## Directions for this task
Would you return the lines between the one holding "main thread accepts" and the one holding "intros HR Hsn Hsync Hk Hd Hsz.", inclusive, and only those, exactly as they stand in the listing below?

## Provided information

(* ===== verification/Threads.v ===== *)
(** * Threads: the threads of the server at work together

    The main thread, the connection threads and the writer thread share the
    LMDB environment, the pipe of accepted descriptors and the queue of
    asynchronous writes.  A run of the server is a sequence of events: the
    main thread accepts a connection, an idle thread takes a descriptor from
    the pipe, a thread with a connection handles its next request, the writer
    thread executes the next message.  An event is one step: a request handler
    touches the shared state in one LMDB transaction (write transactions
    exclude each other, a read transaction sees one version) and one message.

    The abstract service has one database, one queue and a list of clients;
    every interleaving of the threads is shown to refine it. *)
From S2P Require Import Prelude Protocol Dynabin Lmdb Database Connection Compressor Spec Commands Server Session.
(** ** Properties *)

(** C1: end to end.  A synchronous [finedb_put] followed by a [finedb_get] of
    the same key returns the value, through the client's compression, the
    wire, the server's buffers and LMDB, and back; whatever was stored before.
    The request has to fit in one segment. *)
Theorem client_put_get cl c s key data junk jl jl' :
  ready cl c s -> s_snap s = None -> cl_sync cl = true -> key_ok key -> data_ok data ->
  put_size key data <= RECV_SIZE ->
  exists w1 w2,
    exchange junk jl (finedb_put key data) (cl, c) FINEDB_OK w1 /\
    exchange junk jl (finedb_get jl' key) w1 (FINEDB_OK, Some data) w2.
Proof.
  intros HR Hsn Hsync Hk Hd Hsz.
  destruct (exchange_put cl c s key data junk jl HR Hsn Hsync Hk Hd Hsz)
    as (z & cl1 & c1 & Hform & Hz & H1 & _ & HR1).
  assert (Hv : s_view (set_db (<[key := z]> (s_db s)) s) !! key = Some z).
  { unfold s_view, set_db. rewrite Hsn. apply lookup_insert_eq. }
  unfold put_size in Hsz. pose proof (lenZ_nonneg key).
  destruct (exchange_get cl1 c1 _ key data z junk jl jl' HR1 Hk Hv Hform) as (cl2 & c2 & H2 & _);
    try lia. by exists (cl1, c1), (cl2, c2).
Qed.
Lemma client_put_get_witness :
  exists w1 w2,
    exchange 0%nat 0 (finedb_put [107] [118; 118; 118])
      (demo_client true, demo_conn (fresh_env 1 []) []) FINEDB_OK w1 /\
    exchange 0%nat 0 (finedb_get 0 [107]) w1 (FINEDB_OK, Some [118; 118; 118]) w2.
Proof.
  apply (client_put_get (demo_client true) (demo_conn (fresh_env 1 []) []) empty_state [107] [118; 118; 118]
    0%nat 0 0 (demo_ready true) eq_refl eq_refl key_ok_demo data_ok_demo).
  vm_compute. discriminate.
Defined.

## Exercise solution
    main thread accepts a connection, an idle thread takes a descriptor from
    the pipe, a thread with a connection handles its next request, the writer
    thread executes the next message.  An event is one step: a request handler
    touches the shared state in one LMDB transaction (write transactions
    exclude each other, a read transaction sees one version) and one message.

    The abstract service has one database, one queue and a list of clients;
    every interleaving of the threads is shown to refine it. *)
From S2P Require Import Prelude Protocol Dynabin Lmdb Database Connection Compressor Spec Commands Server Session.
(** ** Properties *)

(** C1: end to end.  A synchronous [finedb_put] followed by a [finedb_get] of
    the same key returns the value, through the client's compression, the
    wire, the server's buffers and LMDB, and back; whatever was stored before.
    The request has to fit in one segment. *)
Theorem client_put_get cl c s key data junk jl jl' :
  ready cl c s -> s_snap s = None -> cl_sync cl = true -> key_ok key -> data_ok data ->
  put_size key data <= RECV_SIZE ->
  exists w1 w2,
    exchange junk jl (finedb_put key data) (cl, c) FINEDB_OK w1 /\
    exchange junk jl (finedb_get jl' key) w1 (FINEDB_OK, Some data) w2.
Proof.
  intros HR Hsn Hsync Hk Hd Hsz.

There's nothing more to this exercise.